Ao pensar a questão do significante imaginário no cinema, o autor Christian Metz nos diz que os filmes repousam, a partir do significante, sobre o imaginário da fotografia e da fonografia. O significante imaginário como algo que está presente, mas também ausente. O visível/audível que não está lá. A experiência do cinema consiste nessa presença-ausência, mas os dois profissionais representados nestes filmes querem aproximar representação e significado e buscam, cada um à sua maneira, dar consistência ao que os olhos e ouvidos captam.
Thomas busca confirmação para sua percepção voltando ao parque onde registrou as fotos, e de fato encontra um corpo. Só que um som o assusta e ele, sem sua câmera, não consegue comprovar o que viu. Ele procura alguém que possa acompanhá-lo para atestar o que ele está vendo, como se duvidasse do próprio olhar. Porém, frente a impossibilidade de encontrar alguém que faça esse testemunho, ele retorna ao parque sozinho, mas não vê corpo nenhum. Fica a dúvida se houve ou não um assassinato. A cena final, na qual o fotógrafo está deixando o parque e nota mímicos jogando tênis, aponta uma saída para Thomas. Ele observa a cena de algo que não está lá, mas que se pretende estar, afinal os artistas não têm bola, nem raquete. Quando a bola imaginária cai para fora da quadra, Thomas a recupera e a joga de volta para os tenistas-mímicos. Ao se distanciar da quadra de tênis, ele pode escutar o som de uma bola sendo rebatida de um lado para o outro. O som real de uma bola atingida por uma raquete, bola essa que estava e não estava lá. É nesse momento que o personagem parece perceber que a materialidade ultrapassa os limites do que é visível, e depende das significações que atribuímos à realidade.

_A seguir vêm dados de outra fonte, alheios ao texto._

(* ===== verification/Signals.v ===== *)
(** Signals in memcr's own processes (memcr.c): the handlers, who installs them
    when, and what a delivery does.  A worker starts with the handlers of the
    service that forked it. *)
From stdpp Require Import base list.
From S2P Require Import Prelude.
#[local] Open Scope Z_scope.

Inductive signo := SIGCHLD | SIGPIPE | SIGINT.
#[export] Instance signo_eq_dec : EqDecision signo.
Proof. solve_decision. Defined.

Inductive handler :=
| SIG_DFL
| Sigchld_service            (** sigchld_handler_service *)
| Sigchld_worker             (** sigchld_handler_worker *)
| Sigpipe                    (** sigpipe_handler *)
| Sigint.                    (** sigint_handler *)

Record sigstate := SigState {
  sg_handler : signo -> handler;
  sg_interrupted : bool;     (** interrupted *)
}.

Definition set_handler (n : signo) (h : handler) (s : sigstate) : sigstate :=
  SigState (fun m => if decide (m = n) then h else sg_handler s m) (sg_interrupted s).

Definition register_signal_handlers (s : sigstate) : sigstate :=
  set_handler SIGINT Sigint (set_handler SIGPIPE Sigpipe (set_handler SIGCHLD Sigchld_service s)).

(** What a delivery does to the process: it goes on, having reaped these
    children and cleared their entries, or it ends. *)
Inductive delivered :=
| GoesOn (reaped : list Z) (s : sigstate)
| Exits (status : Z)
| Killed.

(** waitpid(-1, &status, WNOHANG) until it returns 0 or -1: the children that
    have ended. *)
Fixpoint reap (waits : list Z) : list Z :=
  match waits with
  | [] => []
  | pid :: waits => if 0 <? pid then pid :: reap waits else []
  end.

(** [waits]: what waitpid() returns. *)
Definition deliver (n : signo) (waits : list Z) (s : sigstate) : delivered :=
  match sg_handler s n with
  | Sigchld_service => GoesOn (reap waits) s
  | Sigchld_worker => Exits 0
  | Sigpipe => GoesOn [] s
  | Sigint => GoesOn [] (SigState (sg_handler s) true)
  | SIG_DFL => match n with SIGCHLD => GoesOn [] s | SIGPIPE | SIGINT => Killed end
  end.

(** The two calls of signal() in the worker: after the checkpoint, and when the
    restore command has come. *)
Definition worker_watches (s : sigstate) : sigstate := set_handler SIGCHLD Sigchld_worker s.
Definition worker_unwatches (s : sigstate) : sigstate := set_handler SIGCHLD SIG_DFL s.

(** The states of the processes of memcr once main() has installed its
    handlers. *)
Inductive sig_reachable : sigstate -> Prop :=
| sig_init s : sig_reachable (register_signal_handlers s)
| sig_watch s : sig_reachable s -> sig_reachable (worker_watches s)
| sig_unwatch s : sig_reachable s -> sig_reachable (worker_unwatches s)
| sig_deliver n waits s reaped s' : sig_reachable s -> deliver n waits s = GoesOn reaped s' -> sig_reachable s'.

(** No process of memcr is killed by a write to a closed socket or by SIGINT:
    the write returns an error, and SIGINT only sets the flag. *)
Lemma pipe_and_int_survived s waits :
  sig_reachable s ->
  deliver SIGPIPE waits s = GoesOn [] s /\ deliver SIGINT waits s = GoesOn [] (SigState (sg_handler s) true).
Proof.
  intros Hs. assert (Hh : sg_handler s SIGPIPE = Sigpipe /\ sg_handler s SIGINT = Sigint).
  { induction Hs as [s|s Hs IH|s Hs IH|n waits' s reaped s' Hs IH E]; [done|done|done|].
    unfold deliver in E. repeat case_match; by simplify_eq/=. }
  unfold deliver. by destruct Hh as [-> ->].
Qed.

(** SIGCHLD ends a process exactly while a worker watches its target, and then
    with status 0. *)
Lemma sigchld_ends s waits :
  sig_reachable s ->
  deliver SIGCHLD waits s <> Killed /\ (deliver SIGCHLD waits s = Exits 0 <-> sg_handler s SIGCHLD = Sigchld_worker).
Proof.
  intros Hs. assert (Hh : sg_handler s SIGCHLD <> Sigpipe /\ sg_handler s SIGCHLD <> Sigint).
  { induction Hs as [s|s Hs IH|s Hs IH|n waits' s reaped s' Hs IH E]; [done|done|done|].
    unfold deliver in E. repeat case_match; by simplify_eq/=. }
  unfold deliver. destruct (sg_handler s SIGCHLD); by destruct Hh.
Qed.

Jack tem mais sucesso em confirmar suas percepções, conseguindo chegar à realidade material dos acontecimentos associando som e imagem, além de outras provas que obteve ao longo do filme. Porém, sofre um dano narcísico ao não conseguir salvar Sally. E acho curioso que, ao analisarmos o significado da palavra “blow out”, descobrimos que além de significar algo que se rompe a partir de uma pressão, como um pneu que estoura com o impacto de um tiro, também significa decepcionar alguém por não ter conseguido fazer algo que haviam combinado. Os esforços de Jack não foram suficientes para manter Sally segura.

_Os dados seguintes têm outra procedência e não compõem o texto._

(** Evaluate the accesses with the tests that are known. *)
Ltac known :=
  repeat match goal with
  | H : (?a =? ?b) = _ |- context [?a =? ?b] => rewrite H
  end.
Ltac explored :=
  unfold both_orders, one_order, vanished, thread_first, handler_first;
  repeat progress (cbn [explore get put alone body after init_body set_checkpointing_body set_checkpointed_body clear_body
    worker_exit_body get_worker_body can_checkpoint_body can_restore_body free_stores
    e_pid e_worker e_state e_abort e_sd app fst snd]; known).
Ltac leaves := repeat match goal with |- _ /\ _ => split end; auto.
(** The ends where one of the orders is to be chosen. *)
Ltac ends :=
  repeat match goal with |- _ /\ _ => split end;
  first [exact I | left; solve [leaves] | right; left; solve [leaves] | right; right; solve [leaves]].

Lemma other_pid_both o pid K e :
  pid <> PID_INVALID -> body o = Read FPid (fun p => if p =? pid then K else Next) -> e_pid e <> pid -> RACES o (BOTH o) e.
Proof.
  intros Hp Hb He. assert (Hr : forall l, same_calls o e l l) by (by left). rewrite Hb.
  assert (E1 : (e_pid e =? pid) = false) by (by apply Z.eqb_neq). assert (E2 : (PID_INVALID =? pid) = false) by (by apply Z.eqb_neq).
  destruct (e_worker e =? w) eqn:E3; explored; leaves.
Qed.

Lemma init_both pid e : e_worker e <> w -> RACES (OInit pid) (BOTH (OInit pid)) e.
Proof.
  intros He. assert (Hr : forall l, same_calls (OInit pid) e l l) by (by left).
  assert (E1 : (e_worker e =? w) = false) by (by apply Z.eqb_neq). assert (E2 : (PID_INVALID =? w) = false) by (by apply Z.eqb_neq).
  destruct (e_pid e =? PID_INVALID) eqn:E3; explored; leaves.
Qed.

(** The thread may take the entry as soon as the handler has stored the pid:
    what the handler still stores is what the thread stores. *)
Lemma init_one t pid e : e_pid e <> PID_INVALID -> RACES (OInit pid) (ONE (OInit pid) t) e.
Proof.
  intros He. assert (Hr : forall l, same_calls (OInit pid) e l l) by (by left).
  assert (E1 : (e_pid e =? PID_INVALID) = false) by (by apply Z.eqb_neq). assert (E2 : (PID_INVALID =? w) = false) by (by apply Z.eqb_neq).
  assert (E4 : (PID_INVALID =? PID_INVALID) = true) by reflexivity.
  destruct (e_worker e =? w) eqn:E3; explored; ends.
Qed.

Lemma checkpointing_one t pid sd e : e_worker e <> w -> RACES (OCheckpointing pid sd) (ONE (OCheckpointing pid sd) t) e.
Proof.
  intros He. assert (Hr : forall l, same_calls (OCheckpointing pid sd) e l l) by (by left).
  destruct e as [p x s ab sd0]. cbn in He. assert (E1 : (x =? w) = false) by (by apply Z.eqb_neq).
  assert (E4 : (Z.b2z true =? 0) = false) by reflexivity. assert (E5 : (Z.b2z false =? 0) = true) by reflexivity.
  destruct (p =? pid) eqn:E2, (s =? STATE_RESTORED) eqn:E3, ab; explored; ends.
Qed.

(** The worker is the last field to be stored. *)
Lemma checkpointed_one t pid worker e : e_worker e <> w -> RACES (OCheckpointed pid worker) (ONE (OCheckpointed pid worker) t) e.
Proof.
  intros He. assert (Hr : forall l, same_calls (OCheckpointed pid worker) e l l) by (by left).
  assert (E1 : (e_worker e =? w) = false) by (by apply Z.eqb_neq).
  destruct (e_pid e =? pid) eqn:E2, (e_state e =? STATE_CHECKPOINTING) eqn:E3, (worker =? w) eqn:E4; explored; ends.
Qed.

(** Both store the same values. *)
Lemma clear_one t pid e : pid <> PID_INVALID -> RACES (OClear pid) (ONE (OClear pid) t) e.
Proof.
  intros Hp. assert (Hr : forall l, same_calls (OClear pid) e l l) by (by left).
  assert (Hz : forall l, e_worker e = w -> same_calls (OClear pid) e [EvCleanup PID_INVALID] l) by (right; eauto).
  assert (E1 : (PID_INVALID =? pid) = false) by (by apply Z.eqb_neq). assert (E2 : (PID_INVALID =? w) = false) by (by apply Z.eqb_neq).
  destruct (e_pid e =? pid) eqn:E4, (e_worker e =? w) eqn:E3; explored; apply Z.eqb_eq in E3 || clear E3; ends.
Qed.

(** The thread may find the pid and then no worker any more. *)
Lemma get_worker_one t pid e :
  pid <> PID_INVALID -> (e_worker e = w -> Forall (PASSED (OWorker pid)) t) -> RACES (OWorker pid) (ONE (OWorker pid) t) e.
Proof.
  intros Hp Ht. assert (Hr : forall l, same_calls (OWorker pid) e l l) by (by left).
  assert (E1 : (PID_INVALID =? pid) = false) by (by apply Z.eqb_neq).
  destruct (e_pid e =? pid) eqn:E4, (e_worker e =? w) eqn:E3; explored; apply Z.eqb_eq in E3 || clear E3; ends.
Qed.

Lemma can_one o t pid r e :
  pid <> PID_INVALID -> body o = Read FPid (fun p => if p =? pid then Stop r else Next) -> RACES o (ONE o t) e.
Proof.
  intros Hp Hb. assert (Hr : forall l, same_calls o e l l) by (by left). rewrite Hb.
  assert (E1 : (PID_INVALID =? pid) = false) by (by apply Z.eqb_neq).
  destruct (e_pid e =? pid) eqn:E4, (e_worker e =? w) eqn:E3; explored; ends.
Qed.

(** ** Which entry the order is about *)

(** Workers are distinct. *)
Definition one_entry_of (t : table) : Prop :=
  forall i j e e', t !! i = Some e -> t !! j = Some e' -> e_worker e = w -> e_worker e' = w -> i = j.

(** The calls of the threads that are made for a process other than that of
    the worker that exits, when they change the entry of the process. *)
Definition racing_ok (o : op) (t : table) : Prop :=
  match o with
  | OInit _ => True
  | OCheckpointing pid _ | OCheckpointed pid _ => pid <> PID_INVALID /\ get_pid_worker pid t <> w
  | OClear pid | OWorker pid | OCanCheckpoint pid | OCanRestore pid => pid <> PID_INVALID
  | OCleanup | OExit _ | OAbort _ => False
  end.

Lemma same_pid_index t i j a b :
  NoDup (used_pids t) -> t !! i = Some a -> t !! j = Some b -> e_pid a <> PID_INVALID -> e_pid a = e_pid b -> i = j.
Proof.
  unfold used_pids. revert i j. induction t as [|e t IH]; intros i j Hn Hi Hj Ha Hab; [done|].
  assert (Hin : forall k x, t !! k = Some x -> e_pid x <> PID_INVALID -> e_pid x ∈ (e_pid <$> filter (fun e => e_pid e <> PID_INVALID) t)).
  { intros k x Hk Hx. apply list_elem_of_fmap. exists x. split; [done|]. apply list_elem_of_filter. split; [done|].
    by eapply list_elem_of_lookup_2. }
  rewrite filter_cons in Hn. destruct i as [|i], j as [|j]; [done|..]; cbn in Hi, Hj; simplify_eq.
  - rewrite decide_True in Hn by done. apply NoDup_cons in Hn as [Hn _]. destruct Hn. rewrite Hab. by apply (Hin j); [|rewrite <- Hab].
  - rewrite decide_True in Hn by congruence. apply NoDup_cons in Hn as [Hn _]. destruct Hn. rewrite <- Hab. by apply (Hin i).
  - f_equal. apply (IH i j); try done. case_decide; [by apply NoDup_cons in Hn as [_ Hn]|done].
Qed.

Lemma get_pid_worker_lookup t s e pid :
  NoDup (used_pids t) -> pid <> PID_INVALID -> t !! s = Some e -> e_pid e = pid -> get_pid_worker pid t = e_worker e.
Proof.
  intros Hn Hp Hs He. unfold get_pid_worker. destruct (update_first _ id t) as [[x t']|] eqn:E.
  - apply update_first_some in E as (l1 & l2 & -> & _ & Hx & _). apply Z.eqb_eq in Hx.
    assert (Hi : s = length l1).
    { apply (same_pid_index _ s (length l1) e x Hn Hs); [|congruence|congruence]. rewrite lookup_app_r, Nat.sub_diag; [done|lia]. }
    subst s. rewrite lookup_app_r, Nat.sub_diag in Hs by lia. by injection Hs as <-.
  - apply update_first_none in E. eapply Forall_lookup_1 in E; [|exact Hs]. cbn in E. by apply Z.eqb_neq in E.
Qed.

(** After the handler nobody has the pid. *)
Lemma worker_passed t s e pid :
  NoDup (used_pids t) -> pid <> PID_INVALID -> t !! s = Some e -> e_pid e = pid -> e_worker e = w ->
  Forall (PASSED (OWorker pid)) t.
Proof.
  intros Hn Hp Hs He Hew. apply Forall_lookup_2. intros j x Hj. unfold passed_over.
  assert (E1 : (PID_INVALID =? pid) = false) by (by apply Z.eqb_neq).
  destruct (decide (j = s)) as [->|Hne].
  - rewrite Hs in Hj. injection Hj as <-. assert (E3 : (e_worker e =? w) = true) by (by apply Z.eqb_eq).
    explored; reflexivity.
  - assert (E2 : (e_pid x =? pid) = false).
    { apply Z.eqb_neq. intros E. apply Hne. apply (same_pid_index t j s x e Hn Hj Hs); congruence. }
    destruct (e_worker x =? w) eqn:E3; explored; reflexivity.
Qed.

Já “blow up”, no contexto da fotografia, significa ampliar a imagem. Entretanto, no dicionário também aparece como algo que se enche com ar, como uma bexiga. Assim como o imaginário de Thomas, inflado pelas representações que ele deu à imagem. Já a narrativa assistida no processo de análise é aquela em que o significante, tal qual a foto e o balão, precisa ser ampliado/expandido através da cadeia significante, para então se esvaziar.